- Born: Akinade Ibuoye August 5, 1986 (age 40) Ile-Ife, Nigeria
- Occupations: Singer, songwriter, author, festival curator, culture architect
- Years active: 2010–present
- Spouse: Funto Ibuoye
- Musical career
- Origin: Okemesi-Ekiti, Nigeria
- Genres: AfroGospel
- Years active: 2010–present
- Label: Independent

= Gaise Baba =

Nigerian musician (born 1986)

Gaise Baba (born 5 August 1986 as Akinade Ibuoye) is a Nigerian singer, songwriter, and culture architect. His music blends Gospel music with Afrobeats, and urban contemporary styles.

== Early life and education ==
Gaise Baba studied Economics at Obafemi Awolowo University and later completed a program in Music Business at Berklee College of Music.

== Career ==
Gaise Baba released his debut album, Gaisebaba, in 2011. The album featured lyrics in English, Yoruba, and Nigerian Pidgin, and introduced his fusion-based style with Afrobeat and gospel influences. His second album, A Decade After, was released in 2022 and has been described as more reflective, focusing on personal and social themes.

In interviews, he has emphasized the importance of making faith-based music that resonates with younger, urban audiences. He has performed at venues across Nigeria and internationally, including a concert in Kigali, Rwanda as well as in London, Leicester, Manchester & Birmingham, United Kingdom

Gaise Baba made his acting debut in Undersiege, a musical produced by Mount Zion Film Productions in 2025. The musical also featured Greatman Takit and Mike Abdul

== Discography ==

=== Studio albums ===

- Gaisebaba (2011)
- A Decade After (2022)

=== Live albums ===

- Live in Lagos (2023)

=== Extended plays (EPs) ===
- Logo (The EP) (2020)
- Elijah Level EP (2023)

=== Singles ===

- "Movie Song" (2011)
- "Follow Follow" (2011)
- "Awa O Tush Oh" (2012)
- "Dobale" (2012)
- "Little Drops" (2013)
- "Gbagbe Oshi" (2015)
- "Work in Progress" featuring J Lyricist (2015)
- "Titilai" (2015)
- "Womina" (2017)
- "Holy Sauce" featuring Angeloh, Tobi Toun, Oluwanifise & Manolo (2018)
- "Logo"(2019)
- "Logo Reimagined (2020)
- Elijah Level Remix featuring Limoblaze (2023)
- "Particularly" featuring Tope Alabi (2024)
- "No Turning Back" (2024)
- "No Turning Back II" featuring Lawrence Oyor (2025)
- "We Outside" (2025)

== Projects and initiatives ==
Gaise Baba founded the LightOut High School Initiative in 2017. The project combines music, lectures, and creative sessions aimed at secondary school students. It promotes education, positive values, and civic responsibility.
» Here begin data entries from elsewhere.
(* ===== verification/AgentLoop.v ===== *)
(** * internal/workflow/agentloop: runs, steps and their rules

    A run of the agent is a sequence of steps, planning or one authorized action each, whose
    durable snapshots move along a state machine ([types.go], [validate.go], [outcomes.go],
    [canonical.go], [errors.go], [budget_errors.go]). *)

From S2P Require Import Prelude GoStrings GoRegexp GoTime GoJson DomainContract Sha256 Domain GoStruct GoCodec RunBudget Storage EStop ToolRoute Authority Policy ApprovalBroker.

Local Open Scope string_scope.
Local Open Scope Z_scope.

(** ** types.go *)

Definition ContractVersion : string := "coh.agent-loop/v1".
Definition WorkflowDefinition : string := "coh.agent-loop.v1".
Definition WorkflowVersion : string := "1.0.0".

Definition RunRunning : string := "running".
Definition RunWaiting : string := "waiting".
Definition RunSucceeded : string := "succeeded".
Definition RunFailed : string := "failed".
Definition RunDenied : string := "denied".
Definition RunCanceled : string := "canceled".
Definition RunTimeout : string := "timeout".
Definition RunUncertain : string := "uncertain".

Definition StepPending : string := "pending".
Definition StepRunning : string := "running".
Definition StepDispatching : string := "dispatching".
Definition StepSucceeded : string := "succeeded".
Definition StepFailed : string := "failed".
Definition StepDenied : string := "denied".
Definition StepCanceled : string := "canceled".
Definition StepTimeout : string := "timeout".
Definition StepUncertain : string := "uncertain".

Definition PlanningActivity : string := "planning".
Definition AuthorizedActionActivity : string := "authorized_action".
Class IntentResolver (W : Type) : Type := {
  ResolveIntent : context W -> CaseRef -> string -> prog W unit ToolIntent }.

Section recovery.
Context {W : Type} {store : StateStore W} {ports : LoopPorts W} {intents : IntentResolver W}.

Definition recovery_error {A} (code reason : string) (retryable indeterminate : bool) : routine W (result DependencyError A) :=
  mret (Err (NewDependencyError code reason retryable indeterminate)).

Definition Inspect (ctx : context W) (lookup : WorkLookup) : routine W (result DependencyError WorkSnapshot) :=
  loaded ← loop_load ctx (wl_Case lookup) (wl_RunID lookup);
  match loaded with
  | Err err => mret (Err (mapRecoveryError err))
  | Ok snapshot =>
      if negb (String.eqb (sp_StepID (sn_Step snapshot)) (wl_TaskID lookup))
      then recovery_error "denied" "scope_or_task_mismatch" false false
      else mret (Ok (recoverySnapshot snapshot))
  end.

Definition adapter_Resume (ctx : context W) (request : WorkResume) : routine W (result DependencyError WorkSnapshot) :=
  loaded ← loop_load ctx (wr_Case request) (wr_RunID request);
  match loaded with
  | Err err => mret (Err (mapRecoveryError err))
  | Ok current =>
      let step := sn_Step current in
      if negb (String.eqb (sp_StepID step) (wr_TaskID request)) ||
         negb (String.eqb (sp_ProvenanceDigest step) (wr_ExpectedProvenanceDigest request)) ||
         negb (String.eqb (sp_IntentDigest step) (wr_IntentDigest request))
      then recovery_error "denied" "resume_binding_invalid" false false
      else
        intent ← (if String.eqb (sp_Kind step) AuthorizedActionActivity
                  then resolved ← calls (ResolveIntent ctx (wr_Case request) (wr_IntentDigest request));
                       mret (match resolved with Ok intent => Ok (Some intent) | Err _ => Err tt end)
                  else mret (Ok None));
        match intent with
        | Err _ => recovery_error "unavailable" "intent_unavailable" true false
        | Ok intent =>
            '(result, err) ← Resume ctx (mkResumeRequest (wr_IdempotencyKey request) (wr_Case request) (wr_RunID request) intent);
            mret (match err with Some err => Err (mapRecoveryError err) | None => Ok (recoverySnapshot result) end)
        end
  end.

Definition CancelChild (ctx : context W) (command : CancelCommand) : routine W (result DependencyError CancellationAck) :=
  loaded ← loop_load ctx (cc_Case command) (cc_RunID command);
  match loaded with
  | Err err => mret (Err (mapRecoveryError err))
  | Ok current =>
      let step := sn_Step current in
      let target := cc_Target command in
      if negb (String.eqb (ct_Kind target) ChildTask) || negb (String.eqb (sp_StepID step) (ct_TargetID target)) ||
         negb (String.eqb (sp_ProvenanceDigest step) (ct_ExpectedProvenanceDigest target)) ||
         String.eqb (sp_StepID step) (cc_RootTaskID command)
      then recovery_error "denied" "child_binding_invalid" false false
      else if String.eqb (sp_Status step) StepDispatching
      then recovery_error "conflict" "child_dispatch_outcome_uncertain" false true
      else
        '(result, err) ← Terminate ctx (mkTerminateRequest (cc_IdempotencyKey command) (cc_Case command) (cc_RunID command)
           (ct_TargetID target) "canceled" (cc_ReasonDigest command));
        mret (match err with
              | Some err => Err (mapRecoveryError err)
              | None =>
                  Ok (mkCancellationAck (ct_Sequence target) (ct_Kind target) (ct_TargetID target)
                        (if terminalStep (sp_Status step) then AckAlreadyTerminal else AckCanceled)
                        (sp_ProvenanceDigest (sn_Step result)) (ru_ProvenanceDigest (sn_Run result)))
              end)
  end.
End recovery.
In 2024, the initiative partnered with the German Consulate in Lagos and private sector actors to organize recycling and climate action programs in schools.
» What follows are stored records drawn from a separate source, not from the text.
(* ===== verification/AgentTheorems.v ===== *)
(** * The agent loop: the theorems

    With the repository behind the loop and the tool routes behind its actions: every call of a connector is
    of one durable step, saved as dispatching before, whose budget was reserved, and no
    operation is called twice; durable runs and steps follow their state machine; a canceled
    action loses its receipt. *)

From S2P Require Import Prelude GoStrings GoRegexp GoTime GoJson DomainContract Sha256 Domain GoStruct GoCodec RunBudget Storage StorageFacts EStop EStopController EStopFacts ToolRoute Authority Policy ApprovalLifecycle ApprovalBroker LeaseFacts LeaseSafety RouteRecord RouteBroker RouteSafety AgentLoop AgentStore AgentRun AgentSafety.

Local Open Scope string_scope.
Local Open Scope Z_scope.

(** ** The routes behind the actions *)

(** toolRouteCode as the string it is *)
Definition route_outcome (code : toolRouteCode) : string :=
  match code with
  | routeCodeInvalidInput => "invalid_input"
  | routeCodeDenied => "denied"
  | routeCodeCanceled => "canceled"
  | routeCodeTimeout => "timeout"
  | routeCodeUnavailable => "unavailable"
  | routeCodeUncertain => "uncertain"
  end.

(** What the loop asks of an error of a route: it is none of its own, it may wrap a context's, and
    it has the two methods. *)
Definition route_activity_error (err : toolRouteError) : activity_error :=
  let wraps test := match route_dependency err with Some cause => test cause | None => false end in
  mkActivityError None (wraps errors_is_canceled) (wraps errors_is_deadline) (Some (route_outcome (routeCode err)))
    (Some (route_outcome (routeCode err), DispatchIndeterminate err)).

Definition loop_answer (answer : ActionReceipt * option toolRouteError) : ActionReceipt * option activity_error :=
  (fst answer, option_map route_activity_error (snd answer)).

(** A goroutine over a part of the world *)
Fixpoint lift {V W A} (part : W -> V) (merge : V -> W -> W) (m : routine V A) : routine W A :=
  match m with
  | Return a => Return a
  | Call call rest => Call (fun w => let '(b, v) := call (part w) in (b, merge v w)) (fun b => lift part merge (rest b))
  end.

(** The repository of runs and steps, the routes, and everything else the loop calls, in one
    world.  The clock prints, and the budgets answer only for deadlines that print. *)
Class LoopWorld (W V : Type) {repository : MetadataStore W} {laws : MetadataLaws W} {ports : LoopPorts W} {intents : IntentResolver W}
  {routes : RouteStore V} {route_ports : RoutePorts V} (identity : toolRouteIdentity) : Type := {
  part : W -> V;
  merge : V -> W -> W;
  inner : context W -> context V;
  aside := fun w w' : W => untouched w w' /\ part w' = part w;
  part_merge : forall v w, part (merge v w) = v;
  merge_untouched : forall v w, untouched w (merge v w);
  get_part : forall ctx key w, part (snd (store_Get ctx key w)) = part w;
  transact_part : forall ctx tx w, part (snd (store_Transact ctx tx w)) = part w;
  invoke_aside : forall ctx request w, aside w (snd (Invoke ctx request w));
  reserve_aside : forall ctx request w, aside w (snd (budget_Reserve ctx request w));
  settle_aside : forall ctx request w, aside w (snd (budget_Settle ctx request w));
  now_aside : forall w, aside w (snd (LoopNow w));
  resolve_aside : forall ctx scope intentDigest w, aside w (snd (ResolveIntent ctx scope intentDigest w));
  clock_prints : forall w t w', LoopNow w = (t, w') -> printable t;
  deadlines_print : forall ctx request w r w', budget_Reserve ctx request w = (Ok r, w') -> printable (q_Deadline request);
  actions_are_submissions : forall ctx intent, action_Submit ctx intent =
    lift part merge (Submit identity (inner ctx) intent) ≫= fun answer => Return (loop_answer answer) }.

(** ** What a submission can call

    A relation that every dependency of the routes keeps is kept by a submission. *)
Section submission.
Context {V : Type} {routes : RouteStore V} {ports : RoutePorts V} {laws : RouteLaws V} (identity : toolRouteIdentity)
  (R : V -> V -> Prop) (intent : ToolIntent).
Hypothesis Hread : reads R.
Hypothesis Hsave : saves R.
Hypothesis Hlookup : forall ctx c id v, R v (snd (route_lookup ctx c id v)).
Hypothesis Hbegin : forall ctx key candidate v, R v (snd (route_begin ctx key candidate v)).
Hypothesis Hresolve : forall ctx digest v, R v (snd (resolveToolRoute ctx intent digest v)).
Hypothesis Hauthorize : forall ctx command, every_call R (route_authorize ctx command).
Hypothesis Hallow : forall ctx o t c, every_call R (route_Allow ctx o t c).
Hypothesis Hdispatch : forall ctx v, R v (snd (Dispatch ctx intent v)).

Lemma mapped_every {A} ctx reason indeterminate err (f : toolRouteError -> routine V A) : (forall e, every_call R (f e)) ->
  every_call R (mapped ctx reason indeterminate err ≫= f).
Proof. intros Hf. apply every_call_bind; [by apply look_every|done]. Qed.

Lemma check_every ctx scope : every_call R (checkStop ctx scope).
Proof. apply every_call_bind; [apply Hallow|]. intros [err|]; [by apply mapped_every|done]. Qed.

Lemma authorized_every ctx key current capability : every_call R (authorized_route identity ctx key current intent capability).
Proof.
  unfold authorized_route. cbv zeta. destruct (_ || _ || _); [by apply finish_every|].
  apply every_call_bind; [apply check_every|]. intros [err|]; [by apply finish_error_every|].
  apply every_call_bind; [by apply audit_every|]. intros [id|err]; [|done].
  apply every_call_bind; [by apply transition_every|]. intros tr. destruct (tr ≫= _) as [next|err] eqn:Hn; [|done].
  apply bind_ok in Hn as (tr0 & _ & Hn%chained_transition). apply every_call_bind; [apply every_call_one; intros v; by apply Hsave|].
  intros [saved|err]; [|by apply mapped_every]. apply every_call_bind; [by apply every_call_one|]. intros answered. by apply answered_every.
Qed.

Lemma begun_every ctx key current verified command : every_call R (begun_route identity ctx key current intent verified command).
Proof.
  unfold begun_route. destruct (validateIntentManifestBinding _ _); [|by apply finish_every].
  apply every_call_bind; [apply check_every|]. intros [err|]; [by apply finish_error_every|].
  apply every_call_bind; [destruct (String.eqb _ _); [by apply authorizing_every|done]|]. intros [r|err]; [|done].
  apply every_call_bind; [apply Hauthorize|]. intros [capability|err]; [apply authorized_every|].
  apply mapped_every. intros e. by apply finish_error_every.
Qed.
Gaise Baba is also the creator of the Aramanda Festival, an arts and music event that features faith-based music, spoken word, and cultural performances.
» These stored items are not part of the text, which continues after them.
(** The forward and the backward chain are followed separately, because the
    two insert-at-iterator operations repair only one of them. *)
Fixpoint fwd (m : gmap loc (ListNode A)) cs q : Prop :=
  match cs with
  | [] => True
  | (n, a) :: cs' => (∃ p, m !! n = Some (mkNode a p (first_loc cs' q))) ∧ fwd m cs' q
  end.
Fixpoint bwd (m : gmap loc (ListNode A)) p cs : Prop :=
  match cs with
  | [] => True
  | (n, a) :: cs' => (∃ q, m !! n = Some (mkNode a p q)) ∧ bwd m (Some n) cs'
  end.

Lemma fwd_app m cs1 cs2 q :
  fwd m (cs1 ++ cs2) q ↔ fwd m cs1 (first_loc cs2 q) ∧ fwd m cs2 q.
Proof.
  induction cs1 as [|[n a] cs1 IH]; simpl; [naive_solver|].
  rewrite IH, first_loc_app. naive_solver.
Qed.
Lemma seg_fwd m p cs q : seg m p cs q → fwd m cs q.
Proof. revert p; induction cs as [|[n a] cs IH]; simpl; naive_solver. Qed.
Lemma seg_bwd m p cs q : seg m p cs q → bwd m p cs.
Proof. revert p; induction cs as [|[n a] cs IH]; simpl; naive_solver. Qed.
Lemma bwd_app m p cs1 cs2 : bwd m p (cs1 ++ cs2) ↔ bwd m p cs1 ∧ bwd m (last_loc p cs1) cs2.
Proof.
  revert p; induction cs1 as [|[n a] cs1 IH]; intros p; simpl; [naive_solver|].
  rewrite IH, last_loc_cons. naive_solver.
Qed.

(** A change that keeps payload and successor keeps the forward chain; one
    that keeps payload and predecessor keeps the backward chain. *)
Lemma fwd_mono m m' cs q :
  (∀ n c, n ∈ cs.*1 → m !! n = Some c →
     ∃ c', m' !! n = Some c' ∧ data c' = data c ∧ next c' = next c) →
  fwd m cs q → fwd m' cs q.
Proof.
  induction cs as [|[n a] cs IH]; simpl; [done|]. intros Hm [[p Hn] Hs]. split.
  - destruct (Hm n _ ltac:(by left) Hn) as ([] & ? & ? & ?); simpl in *; subst. eauto.
  - apply IH; [|done]. intros k c Hk. apply Hm. by right.
Qed.
Lemma bwd_mono m m' p cs :
  (∀ n c, n ∈ cs.*1 → m !! n = Some c →
     ∃ c', m' !! n = Some c' ∧ data c' = data c ∧ prev c' = prev c) →
  bwd m p cs → bwd m' p cs.
Proof.
  revert p; induction cs as [|[n a] cs IH]; simpl; [done|]. intros p Hm [[q Hn] Hs]. split.
  - destruct (Hm n _ ltac:(by left) Hn) as ([] & ? & ? & ?); simpl in *; subst. eauto.
  - apply IH; [|done]. intros k c Hk. apply Hm. by right.
Qed.

Lemma fwd_items h l cs fuel :
  fwd (nodes h) cs None → (length cs < fuel)%nat →
  items_from fuel (mkIter l (first_loc cs None) OffsetNext) h = Ok (cs.*2, h).
Proof.
  revert fuel; induction cs as [|[n a] cs IH]; intros [|fuel] Hs Hf; try (simpl in Hf; lia).
  - done.
  - destruct Hs as [[p Hn] Hs]. simpl. unfold listIterator_item, listIterator_next. simpl.
    hrun. unfold mbind, M_bind in IH. erewrite IH; [done|exact Hs|simpl in Hf; lia].
Qed.
Lemma bwd_items h l cs fuel :
  bwd (nodes h) None cs → (length cs < fuel)%nat →
  items_from fuel (mkIter l (last_loc None cs) OffsetPrev) h = Ok (rev cs.*2, h).
Proof.
  revert fuel; induction cs as [|[n a] cs IH] using rev_ind; intros [|fuel] Hs Hf;
    rewrite ?length_app in Hf; try (simpl in Hf; lia).
  - done.
  - apply bwd_app in Hs as [Hs [[q Hn] _]]. rewrite last_loc_snoc, fmap_app, rev_app_distr.
    simpl. unfold listIterator_item, listIterator_next. simpl. hrun.
    unfold mbind, M_bind in IH. erewrite IH; [done|exact Hs|simpl in Hf; lia].
Qed.
Lemma list_items_ok h l cs : is_list h l cs → list_items l h = Ok (cs.*2, h).
Proof.
  intros Hl. pose proof (cells_le_fuel _ _ _ Hl) as Hf. destruct Hl as [H1 H2 H3].
  unfold list_items, list_begin. run_bind. apply fwd_items; [by eapply seg_fwd|done].
Qed.
Lemma list_ritems_ok h l cs : is_list h l cs → list_ritems l h = Ok (rev cs.*2, h).
Proof.
  intros Hl. pose proof (cells_le_fuel _ _ _ Hl) as Hf. destruct Hl as [H1 H2 H3].
  unfold list_ritems, list_rbegin. run_bind. apply bwd_items; [by eapply seg_bwd|done].
Qed.

(** The position the search loop stops at. *)
Lemma list_find_loop_ok h l cs p obj lc fuel :
  seg (nodes h) p cs None → (length cs < fuel)%nat →
  (∃ cs1 n a cs2, cs = cs1 ++ (n, a) :: cs2 ∧ lc obj a = 0 ∧
     Forall (λ c, lc obj c.2 ≠ 0) cs1 ∧
     list_find_loop fuel obj lc (mkIter l (first_loc cs None) OffsetNext) h =
       Ok (1, mkIter l (Some n) OffsetNext, h)) ∨
  (Forall (λ c, lc obj c.2 ≠ 0) cs ∧
     list_find_loop fuel obj lc (mkIter l (first_loc cs None) OffsetNext) h =
       Ok (0, mkIter l None OffsetNext, h)).
Proof.
  revert p fuel; induction cs as [|[n a] cs IH]; intros p [|fuel] Hs Hf; try (simpl in Hf; lia).
  - right. split; [constructor|done].
  - destruct Hs as [Hn Hs]. simpl. unfold listIterator_item, listIterator_next. simpl.
    hrun. case_bool_decide as Hlc.
    + left. exists [], n, a, cs. split_and!; [done..|constructor|done].
    + hrun. destruct (IH (Some n) fuel Hs ltac:(simpl in Hf; lia))
        as [(cs1 & n' & a' & cs2 & -> & ? & ? & E)|[? E]].
      * left. exists ((n, a) :: cs1), n', a', cs2. split_and!; [done..| |by rewrite <-E].
        by constructor.
      * right. split; [by constructor|by rewrite <-E].
Qed.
He hosts the Blackflame Podcast, where he and guests discuss African identity, spirituality, and social issues.

== Recognition ==

In 2018 and 2020, Gaise Baba was named on the Church100 list by YNaija, which recognizes influential figures in Nigerian Christian ministry.

In 2013, he was honored as a Cultural Ambassador by the Government of Ekiti State for his contributions to music and youth development.